Think tanks, AI and the “interested public at large”

13 July 2023

Why writing explainers will soon be a waste of time and resources

A few years ago, I co-authored an article for On Think Tanks arguing that “engaging with ‘the interested public at large’ is an intrinsic part” of good think tank communications.

I’m not so sure that’s true anymore.

I’ll admit that I’ve been banging the write for a broad audience drum for a long time. In a Wonkcomms piece from 2014, I warned that the then-new trend of explainer journalism was encroaching into think tank territory and that we risked being disrupted with a good enough product. 

That’s basically what happened. It’s only fairly recently that the think tank sector has made a real push to reclaim the policy explainer territory.

But Google’s new AI threatens to put humans out of the explainer business entirely.

The state of editorial content

A little background is helpful.

About a decade ago, journalists got really into explainers. The jargony name for this kind of writing is service journalism, and it consists of things like explainers, guides and product reviews.

It turns out that service journalism generates a ton of website traffic. And website traffic, in turn, drives pretty much every aspect of revenue for media outlets. Ad sales, subscription conversions, affiliate links—they all rely on getting lots of eyeballs on the site.

In short, explainers bring traffic and traffic brings revenue. Investigative and feature journalism wins Pulitzers, but service journalism pays the bills.

A lot of the traffic to service journalism outputs comes by way of Google. Search accounts for about 35% of traffic to news sites, making it the largest driver of traffic. And search still (mostly) means Google. (All social networks put together combine for about 30% of media traffic. Media supported by viral Facebook posts proved unsustainable, as Buzzfeed NewsVice and Mic can attest.)

Think tanks are even more heavily reliant on search traffic. I’ve yet to work on a think tank website that received less than 60% of its inbound traffic from search. Most are closer to 70% and a few flirt with 90%.

And for most think tanks, the real heavy hitters—the pieces that consistently bring in a ton of inbound traffic from search—well, those are mostly explainers and blog posts. You know, the kinds of things we write for “the interested public at large.”
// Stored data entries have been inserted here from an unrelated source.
(* ===== verification/RunSafe.v ===== *)
(** Runs are safe, and more fuel does not change them. *)
From S2P Require Import Prelude BigMath Params Opcodes Machine Analysis StateSpec StateRel MachineFacts Vm.
From S2P Require Import Precompiles PrecompileFacts Evm Instructions JumpTable Interpreter CallFacts GasFacts.
From S2P Require Import ExecFacts OpSafe.

(** The interpreter is safe: core/vm/interpreter.go.

    Whatever the code, the input and the state, a run with fuel above its
    gas ends, does not panic, does not create gas, keeps the machine well
    formed and, in a static call, changes nothing. *)

Section RunSafe.
Context {S : Type} `{SDB : StateDB S} `{CR : Crypto} {CS : CryptoSpec}
        `{SP : !StateDBSpec S Keccak256Hash}.
Context (e : Env) (He : env_ok e).
Implicit Types f : frame S.
Implicit Types o : operation S.

Lemma InstructionSet_ok : table_ok e (InstructionSet (S := S) e).
Proof.
  unfold InstructionSet. destruct (env_IsConstantinople e); [by apply constantinople_ok|].
  destruct (env_IsByzantium e); [by apply byzantium_ok|].
  destruct (env_IsHomestead e); [by apply homestead_ok|by apply frontier_ok].
Qed.

(** After one iteration of the loop. *)
Definition step_post f (sr : stepResult) f' : Prop :=
  evm_ok (f_evm f') /\ erel e (f_evm f) (f_evm f') /\ csame (f_contract f) (f_contract f') /\
  0 <= c_Gas (f_contract f') <= c_Gas (f_contract f) /\
  match sr with
  | Next => frame_ok f' /\ c_Gas (f_contract f') < c_Gas (f_contract f)
  | Stop ret _ => small ret
  end.

Lemma step_stop f f' err :
  frame_ok f -> gframe e f f' -> step_post f (Stop [] err) f'.
Proof.
  intros Hf (? & Ec & ? & ? & ? & ?). do 2 (split; [done|]). rewrite Ec.
  split; [apply csame_refl|]. destruct Hf as (_ & (_ & _ & _ & ? & _) & _). split; [lia|done].
Qed.

Lemma contract_ok_csame c c' g :
  contract_ok c -> csame c c' -> 0 <= c_Gas c' <= g -> g < 2 ^ 62 -> contract_ok c'.
Proof.
  intros (? & ? & ? & ? & ?) -> Hg Hl. simpl in Hg. repeat split; try done; simpl; lia.
Qed.

Lemma set_returnData_ok (b : bool) res f :
  evm_ok (f_evm f) -> small res ->
  let f' := if b then set_evm (set_returnData res (f_evm f)) f else f in
  evm_ok (f_evm f') /\ (forall v, erel e v (f_evm f) -> erel e v (f_evm f')) /\
  f_contract f' = f_contract f /\ f_stack f' = f_stack f /\ f_mem f' = f_mem f /\ f_pc f' = f_pc f.
Proof. intros (? & ? & ? & ?) Hr. by destruct b. Qed.

Lemma step_execute_ok n R o f f1 msz cost :
  frame_ok f -> Runner_ok e n R -> gframe e f f1 ->
  match cost with
  | inl _ => True
  | inr cost => is_u64 cost /\ (cost <= c_Gas (f_contract f) -> msz <= MaxMem /\
      wp (execute o e R) (exec_post e (charge cost msz f1) (c_Gas (f_contract f) - op_min o))
         (charge cost msz f1))
  end -> 0 <= msz ->
  owp (step_execute e R o msz cost f1) (fun '(sr, f') => step_post f sr f').
Proof.
  intros Hf HR Hf1 Hcost Hmsz. unfold step_execute. destruct cost as [er|cost]; [by apply step_stop|].
  destruct Hcost as [Hcu Hx]. unfold UseGas.
  assert (Ec : f_contract f1 = f_contract f) by apply Hf1. rewrite Ec.
  destruct (Z.ltb_spec (c_Gas (f_contract f)) cost) as [|Hle]; [by apply step_stop|]. cbn [negb].
  destruct (Hx Hle) as [Hmax Hwp].
  assert (Hg62 : 0 <= c_Gas (f_contract f) < 2 ^ 62) by apply Hf.
  rewrite u64_small by (unfold is_u64 in *; lia).
  destruct (charge_ok e f f1 cost msz Hf Hf1) as (Hf2 & Es2 & Ep2 & Ev2 & Ec2 & _);
    [unfold is_u64 in *; lia|lia|].
  unfold charge in Hwp. rewrite Ec in Hwp. cbv zeta in Hwp |- *.
  set (f2 := if 0 <? msz then _ else _) in *.
  assert (E2 : charge cost msz f1 = f2) by (unfold charge; by rewrite Ec).
  rewrite E2 in *. clearbody f2.
  apply owp_bind. eapply owp_mono; [exact Hwp|]. intros [r f3] (Hv3 & Hr3 & Hc3 & Hg3 & Hm3 & Hst3).
  assert (Hres : small (match r with inl _ => [] | inr res => res end)) by (destruct r; [done|apply Hst3]).
  set (res := match r with inl _ => [] | inr res => res end) in *.
  destruct (set_returnData_ok (returns o) res f3 Hv3 Hres) as (Hv4 & Hr4 & Ec4 & Es4 & Em4 & Ep4).
  set (f4 := if returns o then _ else _) in *. clearbody f4.
  assert (Hbase : evm_ok (f_evm f4) /\ erel e (f_evm f) (f_evm f4) /\
    csame (f_contract f) (f_contract f4) /\
    0 <= c_Gas (f_contract f4) <= c_Gas (f_contract f) - op_min o).
  { split; [done|]. rewrite Ec4. split; [|split; [|done]].
    - apply Hr4. rewrite Ev2 in Hr3. eapply erel_trans; [apply Hf1|done].
    - eapply csame_trans; [|exact Hc3]. rewrite Ec2. apply csame_set_Gas. }
  destruct Hbase as (B1 & B2 & B3 & B4).
  assert (Hmin : 0 <= op_min o <= 1) by (unfold op_min; destruct (halts o || reverts o); lia).
  destruct r as [er|rs]; [do 3 (split; [done|]); split; [lia|done]|].
  destruct Hst3 as (_ & Hn3 & Hl3 & Hp3).
  destruct (reverts o) eqn:Erev; [do 3 (split; [done|]); split; [lia|done]|].
  destruct (halts o) eqn:Ehlt; [do 3 (split; [done|]); split; [lia|done]|].
  assert (op_min o = 1) by (unfold op_min; by rewrite Erev, Ehlt).
  assert (Hc4 : contract_ok (f_contract f4)).
  { eapply contract_ok_csame; [apply Hf|done|exact B4|lia]. }
  destruct (negb (jumps o)); simpl; do 3 (split; [done|]); (split; [simpl; lia|]); (split; [|simpl; lia]);
    unfold frame_ok; simpl; rewrite ?Es4, ?Em4, ?Ep4; do 5 (split; [done|]); [apply u64_range|done].
Qed.

(** ** One iteration *)

Lemma makeStackFunc_ok pop push st :
  makeStackFunc pop push st = None -> pop <= len st /\ len st + push - pop <= StackLimit.
Proof. unfold makeStackFunc, Stack_require. bool_cases; intros; simplify_eq; lia. Qed.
A lot of think tank website strategy is built around this basic pattern — traffic comes via a search result that links to a piece of evergreen content on topic that is suddenly hot, one that’s written for the general public. We then develop content strategies around moving people deeper into the site. We give them related content. We do a lot of deep linking to the more rigorous work underlying the explainer. We ask them to sign up for newsletters or attend events on their topic of interest.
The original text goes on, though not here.